That second failure mode is the equity counter-argument, and it is the most serious challenge to the framework. The standard Coase-1960 critique is that wealth differentials translate to bargaining power. Willingness-to-accept and willingness-to-pay diverge by income; a wealthy resident's broadcast price for diesel-fume avoidance can be many times a poor resident's broadcast price for the same nuisance. Krier proposes "right to an agent" provisions analogous to public defenders, voucher systems for compute access, and market intermediaries that ensure baseline participation regardless of ability to pay. As of 2026 no jurisdiction has implemented these provisions. OpenAI's April 2026 Industrial Policy for the Intelligence Age explicitly proposes treating access to AI as a right, which is the same idea at the policy layer. The gap between proposal and implementation is the technology-coordination gap closing the loop on itself: if the political layer fails to ship baseline-agent provisions, Living Regulation optimizes toward whichever side of every bargain has higher-quality agents, which is a cyber-slavery vector inside an ostensibly cybereconomy-shaped architecture. For the founder, the Living Regulation hypothesis implies one near-term decision: when the firm's product or operations produce externalities that affect identifiable populations, the choice is whether to publish those externalities in machine-readable form now — preparing the firm to negotiate against agent advocates when they arrive — or treat externality data as proprietary and discover later that opacity is itself a regulatory liability. The firm-level analog of Living Regulation is what 4.7 named SOPs-as-code; both run on the same substrate of executable, versioned, agent-readable policy. What the firm does internally to make policy propagate in hours rather than quarters is structurally the same move the regulator does externally when externality pricing routes through agent negotiation.
Horizon: Living Regulation is a 2026-2030 build cycle. CoW Protocol works in adversarial DeFi conditions; Krier's framework is a published 2025 thought architecture; the government deployments documented in the next subsection are early 2025-2026 prototypes.
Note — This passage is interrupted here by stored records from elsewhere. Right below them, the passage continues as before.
(** * Order-processing backend: storage, webhook idempotency, checkout

    A shallow embedding of the TypeScript sources

    - [storage.ts]  (class [MemStorage])
    - [stripe-webhook.ts]  ([handleStripeWebhook])
    - [stripe.ts]  ([createStripeCheckoutSession])
    - [email.ts]  ([sendEmail] and the three notifications)
    - [routes.ts]  ([registerRoutes]: orders, custom orders, contact,
      rating, cart, manual payment and donation routes)

    Modelling conventions.

    - JavaScript objects built with the spread syntax are finite maps from
      field names to values ([gmap string JsValue]); [{...o, f: v}] is
      [<[f := v]> o].
    - A JavaScript [Map] keeps insertion order, which [values()] exposes;
      it is an association list ([JsMap]).  A [Set] that is only queried
      with [has] is a [gset].
    - JavaScript numbers are modelled on their integer values ([Z]);
      [x++] on the order counter is written with its behaviour at [2^53].
      Non-integral numbers in request bodies are outside the model.  A
      number is printed with all its digits, which is what JavaScript
      does for the integers it holds exactly; the statements about
      printed numbers are made for these ([safe_integer],
      [cents_in_range]).
    - Strings are sequences of 8-bit characters.  Case mapping and the
      white space that [parseFloat] skips are modelled for the ASCII
      characters; the statements that depend on them are made for ASCII
      strings ([plain_value], [ascii_initial]).
    - [await]ed calls run to completion one after the other: a handler is
      a function in a state-and-exception monad over the [World].
    - What the outside decides (UUIDs, the clock, whether the database
      or the payment provider fail, what a send of the mail client comes
      to) is an explicit input ([Env], [StripeSdk]). *)

From Stdlib Require Import ZArith String Ascii List Lia Bool.
From stdpp Require Import base option gmap strings pretty list sorting.

Local Open Scope string_scope.
Local Open Scope Z_scope.
Local Open Scope list_scope.

#[local] Set Warnings "-clear-no-such-hyp".

(** ** JavaScript values and objects *)

Inductive JsValue :=
| JUndefined
| JNull
| JBool (b : bool)
| JNum (z : Z)
| JStr (s : string)
| JDate (ms : Z)
| JStrings (l : list string).

Abbreviation JsObject := (gmap string JsValue).

(** [!v] is true (the value is falsy). *)
Definition falsy (v : JsValue) : bool :=
  match v with
  | JUndefined | JNull => true
  | JBool b => negb b
  | JNum z => z =? 0
  | JStr s => if decide (s = "") then true else false
  | JDate _ | JStrings _ => false
  end.

(** [o.f] : a missing field reads as [undefined]. *)
Definition field (o : JsObject) (f : string) : JsValue :=
  default JUndefined (o !! f).

(** [a ?? b] *)
Definition nullish_or (a b : JsValue) : JsValue :=
  match a with
  | JUndefined | JNull => b
  | _ => a
  end.

(** [n.toString()] for an integral number: all its digits.  (JavaScript
    prints an exponent from [10^21] on; the numbers of the statements are
    safe integers.) *)
Definition num_toString (z : Z) : string := pretty z.

(** ** JavaScript [Map] with string keys, in insertion order *)

Abbreviation JsMap V := (list (string * V)).

Section JsMap.
Context {V : Type}.

Fixpoint map_get (k : string) (m : JsMap V) : option V :=
  match m with
  | [] => None
  | (k', v) :: m' => if decide (k' = k) then Some v else map_get k m'
  end.

(** [m.set(k, v)]: an existing key keeps its position. *)
Fixpoint map_set (k : string) (v : V) (m : JsMap V) : JsMap V :=
  match m with
  | [] => [(k, v)]
  | (k', v') :: m' =>
      if decide (k' = k) then (k, v) :: m' else (k', v') :: map_set k v m'
  end.

Definition map_has (k : string) (m : JsMap V) : bool :=
  match map_get k m with Some _ => true | None => false end.

(** [m.delete(k)] returns whether the key was present. *)
Definition map_delete (k : string) (m : JsMap V) : bool * JsMap V :=
  (map_has k m, filter (λ kv, kv.1 ≠ k) m).

Definition map_values (m : JsMap V) : list V := m.*2.

End JsMap.

(** ** [MemStorage] (storage.ts) *)

Record MemStorage := {
  orders : JsMap JsObject;
  customOrders : JsMap JsObject;
  contactSubmissions : JsMap JsObject;
  cartItems : JsMap JsObject;
  donations : JsMap JsObject;
  processedEvents : gset string;
  orderCounter : Z;
}.
(** A run is the rest of the pipeline on the fresh schema. *)
Lemma run_from_fresh_schema truncate fs (d : gmap string table) :
  run truncate fs d =
  ((after_schema truncate fs (mkState (fresh_schema d) None true)).1.1,
   durable (after_schema truncate fs (mkState (fresh_schema d) None true)).1.2).
Proof.
  unfold run. rewrite load_data_to_db_parts.
  erewrite bind_Ok by reflexivity. cbn [fst snd app].
  erewrite bind_Ok by apply create_schema_run. cbn [fst snd app db snapshot pragma_foreign_keys connect].
  by destruct (after_schema truncate fs _) as [[r st] l].
Qed.






Lemma outcome_logging l msg (st : state) : outcome (logging l msg st) = (Ok (), st).
Proof. reflexivity. Qed.

Lemma delete_from_empty name t (st : state) :
  db st !! name = Some t → trows t = ∅ →
  outcome (delete_from name st)
  = (Ok (), mkState (db st) (Some (durable st)) (pragma_foreign_keys st)).
Proof.
  intros Ht He. unfold delete_from. rewrite outcome_bind. cbn.
  rewrite Ht. rewrite outcome_bind. cbn. unfold outcome. cbn.
  do 2 f_equal. rewrite <- He. destruct t; cbn. by apply insert_id.
Qed.

Lemma outcome_bind_Ok {A B} (m : M A) (k : A → M B) (st st' : state) a :
  outcome (m st) = (Ok a, st') → outcome (bind m k st) = outcome (k a st').
Proof. intros H. by rewrite outcome_bind, H. Qed.

Lemma delete_existing_records_fresh (d : gmap string table) fk :
  outcome (delete_existing_records (mkState (fresh_schema d) None fk))
  = (Ok (), mkState (fresh_schema d) (Some (fresh_schema d)) fk).
Proof.
  unfold delete_existing_records. cbn [for_each].
  repeat (erewrite outcome_bind_Ok;
          [|erewrite outcome_bind_Ok by apply outcome_logging;
            eapply delete_from_empty; [cbn [db]; by rewrite fresh_schema_lookup|done]];
          cbn [db snapshot pragma_foreign_keys durable default]).
  reflexivity.
Qed.

Lemma fixed_range_rows :
  ∃ df, generate_date_dimension "2022-01-01" "2026-01-01" = Ok df ∧ rows df ≠ [].
Proof.
  eexists. split.
  - unfold generate_date_dimension.
    change (Calendar.strptime "2022-01-01") with (Ok (Calendar.mkDate 2022 1 1)).
    change (Calendar.strptime "2026-01-01") with (Ok (Calendar.mkDate 2026 1 1)).
    cbn [mbind result_bind].
    change (Calendar.date_range _ _)
      with (Calendar.days_from 1462 (Calendar.mkDate 2022 1 1)).
    reflexivity.
  - done.
Qed.

Lemma to_sql_begin_agree name df t (d : gmap string table) fk :
  rows df ≠ [] → d !! name = Some t →
  outcome (to_sql name df (mkState d None fk))
  = outcome (to_sql name df (mkState d (Some d) fk)).
Proof.
  intros Hr Ht. unfold to_sql.
  rewrite !outcome_bind.
  rewrite !(create_table_present name _ t) by done. cbn.
  destruct (rows df) as [|r rs] eqn:Hrows; [done|].
  rewrite !outcome_bind. reflexivity.
Qed.

Lemma load_tables_begin_agree fs (d : gmap string table) fk :
  outcome (load_tables fs (mkState (fresh_schema d) None fk))
  = outcome (load_tables fs (mkState (fresh_schema d) (Some (fresh_schema d)) fk)).
Proof.
  destruct fixed_range_rows as (df & Hdf & Hrows).
  unfold load_tables. rewrite !outcome_bind, !outcome_logging.
  rewrite !outcome_bind. unfold lift. rewrite Hdf. cbn [outcome fst snd].
  apply outcome_bind_agree. unfold insert_dim_date.
  apply outcome_bind_agree.
  apply (to_sql_begin_agree _ _ dim_date_table); [done|].
  by rewrite fresh_schema_lookup.
Qed.

(** The flag makes no difference to what follows [create_schema]. *)
Lemma after_schema_flag truncate fs (d : gmap string table) :
  outcome (after_schema truncate fs (mkState (fresh_schema d) None true))
  = outcome (load_tables fs (mkState (fresh_schema d) None true)).
Proof.
  unfold after_schema. rewrite outcome_bind. destruct truncate.
  - rewrite delete_existing_records_fresh. cbn [outcome fst snd].
    symmetry. apply load_tables_begin_agree.
  - reflexivity.
Qed.


End PipelineFacts.

(** ** Frames *)

Section FrameFacts.
Context `{F : Float64}.
Implicit Types (df : DataFrame) (r : list cell) (cols : list string) (l : string).
(** *** Positions and cells by label *)

Lemma elem_of_positions_from i l cols p :
  p ∈ positions_from i l cols ↔ (i ≤ p)%nat ∧ cols !! (p - i)%nat = Some l.
Proof.
  revert i. induction cols as [|c cs IH]; intros i; cbn [positions_from].
  - rewrite elem_of_nil. naive_solver.
  - case_decide as Hc.
    + rewrite elem_of_cons, IH. subst c. split.
      * intros [->|[Hle Hl]].
        -- split; [lia|]. by replace (i - i)%nat with 0%nat by lia.
        -- split; [lia|]. by replace (p - i)%nat with (S (p - S i)) by lia.
      * intros [Hle Hl]. destruct (decide (p = i)) as [->|Hne]; [by left|right].
        split; [lia|]. by replace (p - i)%nat with (S (p - S i)) in Hl by lia.
    + rewrite IH. split.
      * intros [Hle Hl]. split; [lia|]. by replace (p - i)%nat with (S (p - S i)) by lia.
      * intros [Hle Hl]. destruct (decide (p = i)) as [->|Hne].
        { replace (i - i)%nat with 0%nat in Hl by lia. naive_solver. }
        split; [lia|]. by replace (p - i)%nat with (S (p - S i)) in Hl by lia.
Qed.
Lemma logoutUser_found req db reqUser doc :
  user req = Some reqUser ->
  users db !! pub_id reqUser = Some doc ->
  logoutUser req db
  = (inr {| res_status := 200;
            res_cookies := [ mkCookie "accessToken" VNull clearedCookieOptions;
                             mkCookie "refreshToken" VNull clearedCookieOptions ];
            res_json := mkApiResponse 200 (VObject []) "User logged out successfully" |},
     set_users (insert (pub_id reqUser) (withRefreshToken None doc)) db).
Proof.
  intros Huser Hdoc. unfold logoutUser. rewrite Huser.
  unfold bind at 1. rewrite (findById_found _ _ _ Hdoc).
  unfold bind, save_refreshToken, modify, ret. simpl.
  f_equal. unfold set_users. f_equal. by apply alter_found.
Qed.

Lemma logoutUser_missing req db reqUser :
  user req = Some reqUser ->
  users db !! pub_id reqUser = None ->
  logoutUser req db = (inl (ApiError 401 "User not found"), db).
Proof.
  intros Huser Hdoc. unfold logoutUser. rewrite Huser.
  unfold bind at 1. by rewrite (findById_missing _ _ Hdoc).
Qed.

(** C6: logging out twice leaves the database that logging out once leaves
    and gives the same outcome; for an identity that has an account both
    calls succeed with status 200 and no refresh token stays stored. *)
Theorem logoutUser_idempotent (req : Request) (db : Db) :
  let once := logoutUser req db in
  let twice := logoutUser req (snd once) in
  snd twice = snd once
  /\ fst twice = fst once
  /\ (forall reqUser,
        user req = Some reqUser ->
        is_Some (users db !! pub_id reqUser) ->
        succeeded once = true /\ succeeded twice = true
        /\ Session.storedToken (snd once) (pub_id reqUser) = None
        /\ Session.storedToken (snd twice) (pub_id reqUser) = None).
Proof.
  simpl. destruct (user req) as [reqUser|] eqn:Huser.
  - destruct (users db !! pub_id reqUser) as [doc|] eqn:Hdoc.
    + assert (Hdoc' : users (set_users (insert (pub_id reqUser) (withRefreshToken None doc)) db)
                      !! pub_id reqUser = Some (withRefreshToken None doc))
        by (simpl; apply lookup_insert_eq).
      rewrite (logoutUser_found _ _ _ _ Huser Hdoc). simpl.
      rewrite (logoutUser_found _ _ _ _ Huser Hdoc'). simpl.
      assert (Hsame : set_users (insert (pub_id reqUser)
                          (withRefreshToken None (withRefreshToken None doc)))
                        (set_users (insert (pub_id reqUser) (withRefreshToken None doc)) db)
                      = set_users (insert (pub_id reqUser) (withRefreshToken None doc)) db).
      { unfold set_users. simpl. f_equal. apply insert_insert_eq. }
      rewrite Hsame. split; [reflexivity|]. split; [reflexivity|].
      intros ? [= <-] _. unfold succeeded, Session.storedToken. simpl.
      rewrite lookup_insert_eq. auto.
    + rewrite (logoutUser_missing _ _ _ Huser Hdoc). simpl.
      rewrite (logoutUser_missing _ _ _ Huser Hdoc). simpl.
      split; [reflexivity|]. split; [reflexivity|].
      intros ? [= <-] [? ?]. congruence.
  - unfold logoutUser. rewrite Huser. simpl.
    split; [reflexivity|]. split; [reflexivity|]. intros ? [=].
Qed.

End AccountProperties.

Section AccountExamples.
#[local] Existing Instance Demo.platform.
Import UserController.

Lemma changeUserPassword_same_password_witness :
  changeUserPassword 7
    (Demo.authenticated (Demo.asUser 1 Demo.alice)
       (Demo.passwords (Some "secret123") (Some "secret123")))
    Demo.twoUsers
  = (inl (ApiError 400 "New password cannot be same as old password"), Demo.twoUsers).
Proof.
  apply (changeUserPassword_same_password 7 _ _ (Demo.asUser 1 Demo.alice)
           Demo.alice "secret123"); vm_compute; reflexivity.
Defined.

Lemma logoutUser_idempotent_witness :
  let req := Demo.authenticated (Demo.asUser 1 Demo.alice) emptyBody in
  let once := logoutUser req Demo.aliceLoggedIn in
  let twice := logoutUser req (snd once) in
  snd twice = snd once /\ fst twice = fst once
  /\ succeeded once = true /\ succeeded twice = true
  /\ Session.storedToken (snd once) 1 = None
  /\ Session.storedToken (snd twice) 1 = None.
Proof.
  intros req once twice.
  destruct (logoutUser_idempotent req Demo.aliceLoggedIn) as (Hdb & Hout & Hok).
  split; [exact Hdb|]. split; [exact Hout|].
  apply (Hok (Demo.asUser 1 Demo.alice)).
  - reflexivity.
  - vm_compute. eauto.
Defined.

End AccountExamples.

(** ** Login *)

Section LoginProperties.
Context `{!Platform}.
Variable cfg : Config.

Import UserController.

(** C3, as the handlers have it: a login for an account that does not exist
    and a login with a password that does not verify are both refused with
    status 401 and leave the database as it was, but the two errors carry
    different messages. *)
Theorem loginUser_refusals (v : Variant) (now : Time) (req : Request) (db : Db) :
  credentialsGiven v req ->
  (accountOf v req db = None ->
     loginUser cfg v now req db = (inl (noSuchAccount v), db))
  /\ (forall account plaintext,
        accountOf v req db = Some account ->
        b_password (body req) = Some plaintext ->
        comparePassword (password (snd account)) plaintext = false ->
        loginUser cfg v now req db = (inl wrongPassword, db))
  /\ (exists m1 m2, noSuchAccount v = ApiError 401 m1
                    /\ wrongPassword = ApiError 401 m2 /\ m1 <> m2).
Proof.
  intros [Hgiven Hfilled]. split; [|split].
  - intros Hnone. unfold loginUser. rewrite Hgiven, Hfilled.
    unfold bind at 1. unfold User_findOne at 1, gets. cbv beta iota.
    fold (accountOf v req db). by rewrite Hnone.
  - intros account plaintext Hfound Hpw Hverify.
    unfold loginUser. rewrite Hgiven, Hfilled.
    unfold bind at 1. unfold User_findOne at 1, gets. cbv beta iota.
    fold (accountOf v req db). rewrite Hfound.
    unfold bind, isPasswordCorrect, ret, throw. rewrite Hpw, Hverify. reflexivity.
  - destruct v; do 2 eexists; (split; [reflexivity|]); (split; [reflexivity|]);
      discriminate.
Qed.

End LoginProperties.

Section LoginExamples.
#[local] Existing Instance Demo.platform.
Import UserController.

Lemma loginUser_refusals_witness :
  loginUser Demo.config V1 100
    (Demo.anonymous (Demo.profile None (Some "zed") None (Some "secret123"))) Demo.twoUsers
  = (inl (ApiError 401 "Invalid username or password"), Demo.twoUsers)
  /\ loginUser Demo.config V1 100
       (Demo.anonymous (Demo.profile None (Some "alice") None (Some "letmein"))) Demo.twoUsers
     = (inl (ApiError 401 "Invalid Credentials"), Demo.twoUsers).
Proof.
  split.
  - refine (proj1 (loginUser_refusals Demo.config V1 100 _ Demo.twoUsers _) _).
    + split; reflexivity.
    + vm_compute. reflexivity.
  - refine (proj1 (proj2 (loginUser_refusals Demo.config V1 100 _ Demo.twoUsers _))
              (1, Demo.alice) "letmein" _ _ _).
    + split; reflexivity.
    + vm_compute. reflexivity.
    + reflexivity.
    + vm_compute. reflexivity.
Defined.

(** C3 as stated fails: "zed" has no account, "alice" has one and "letmein"
    is not her password, and the two refusals are different values. *)
Lemma loginUser_refusals_differ :
  let unknown := Demo.anonymous (Demo.profile None (Some "zed") None (Some "secret123")) in
  let mistyped := Demo.anonymous (Demo.profile None (Some "alice") None (Some "letmein")) in
  accountOf V1 unknown Demo.twoUsers = None
  /\ accountOf V1 mistyped Demo.twoUsers = Some (1, Demo.alice)
  /\ comparePassword (password Demo.alice) "letmein" = false
  /\ fst (loginUser Demo.config V1 100 unknown Demo.twoUsers)
     <> fst (loginUser Demo.config V1 100 mistyped Demo.twoUsers).
Proof.
  simpl. split; [vm_compute; reflexivity|]. split; [vm_compute; reflexivity|].
  split; [vm_compute; reflexivity|].
  vm_compute. discriminate.
Qed.

End LoginExamples.

(** ** Registration *)

Section RegisterProperties.
Context `{!Platform}.

Import UserController.

Lemma fillAllFields_spec (fields : list (option string)) :
  fillAllFields fields = true <-> exists s, In (Some s) fields /\ JS.trim s = "".
Proof.
  unfold fillAllFields. rewrite existsb_exists. split.
  - intros ([s|] & Hin & Hblank); [|discriminate].
    exists s. split; [exact Hin|]. by apply String.eqb_eq.
  - intros (s & Hin & Hblank). exists (Some s). split; [exact Hin|].
    simpl. by apply String.eqb_eq.
Qed.

Lemma registerUser_validated v salt req db :
  fillAllFields (registrationFields (body req)) = false ->
  registerUser v salt req db
  = match existingUser (body req) db with
    | Some _ => (inl alreadyExists, db)
    | None =>
        match b_username (body req) with
        | None => (inl usernameMissing, db)
        | Some u => createAndRespond v salt (body req) u db
        end
    end.
Proof.
  intros Hvalid. unfold registerUser, registrationFields in *. rewrite Hvalid.
  unfold bind at 1. unfold User_findOne, gets. cbv beta iota.
  fold (existingUser (body req) db).
  destruct (existingUser (body req) db); [reflexivity|].
  destruct (b_username (body req)); reflexivity.
Qed.

Lemma registerUser_rejected v salt req db :
  fillAllFields (registrationFields (body req)) = true ->
  registerUser v salt req db = (inl fieldsMissing, db).
Proof.
  intros Hblank. unfold registerUser, registrationFields in *. by rewrite Hblank.
Qed.

Lemma createAndRespond_outcome v salt b u db :
  fst (createAndRespond v salt b u db) <> inl fieldsMissing.
Proof.
  unfold createAndRespond, bind, User_create, User_findById, gets, throw, ret.
  destruct (b_email b), (b_fullName b), (b_password b); simpl; try discriminate.
  destruct (schemaRejects _ _); simpl; [discriminate|].
  rewrite lookup_insert_eq. simpl. destruct v; discriminate.
Qed.

(** What [createAndRespond] does once the schema takes the document. *)
Lemma createAndRespond_created v salt b e u f p db :
  b_email b = Some e -> b_fullName b = Some f -> b_password b = Some p ->
  schemaRejects (users db)
    (withPassword p (newUser salt e u f p)) = None ->
  let id := fresh (dom (users db)) in
  let doc := newUser salt e u f p in
  createAndRespond v salt b u db
  = (match v with
     | V1 => inl (JsError "ReferenceError" "accessToken is not defined")
     | V2 => inr {| res_status := 200; res_cookies := [];
                    res_json := mkApiResponse 200 (VUser (select (id, doc)))
                                  "User created successfully" |}
     end,
     set_users (insert id doc) db).
Proof.
  intros He Hf Hp Haccepted. simpl.
  unfold createAndRespond, bind, User_create, User_findById, gets, throw, ret.
  rewrite He, Hf, Hp. unfold withPassword, newUser in Haccepted. simpl in *.
  rewrite Haccepted. simpl. rewrite lookup_insert_eq. simpl.
  destruct v; reflexivity.
Qed.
The framework is not yet deployed at population scale in any jurisdiction, and the equity-and-default-rights design problems remain open. Living Regulation is the named end-state of the cybereconomy branch in this analysis, not production reality in 2026.
Five 2025-2026 government deployments are building the Agentic State substrate before the political layer has finished arguing about it
The April 15 2026 AI Agents Running the State essay (Simone Maria Parazzoli and Omer Bilgin, AI Policy Perspectives) documents the early deployments and the failure modes the deployments must contain. The Agentic State vision paper at agenticstate.org was supported by The World Bank and the Global Government Technology Centre Berlin with contributions from 21 leaders across 15 countries — a multi-country institutional anchor rather than a single-vendor pitch.
Five deployments are visible enough to anchor the claim that the substrate is being built before the political layer has finished arguing about whether to build it.
- Ukraine Diia.AI is the most aggressive deployment at population scale. The Diia.AI assistant retrieves users' data from connected registries and generates official documents — income certificates, certified taxation records, land-registry records, pension records — through agent-mediated interaction rather than form-filling.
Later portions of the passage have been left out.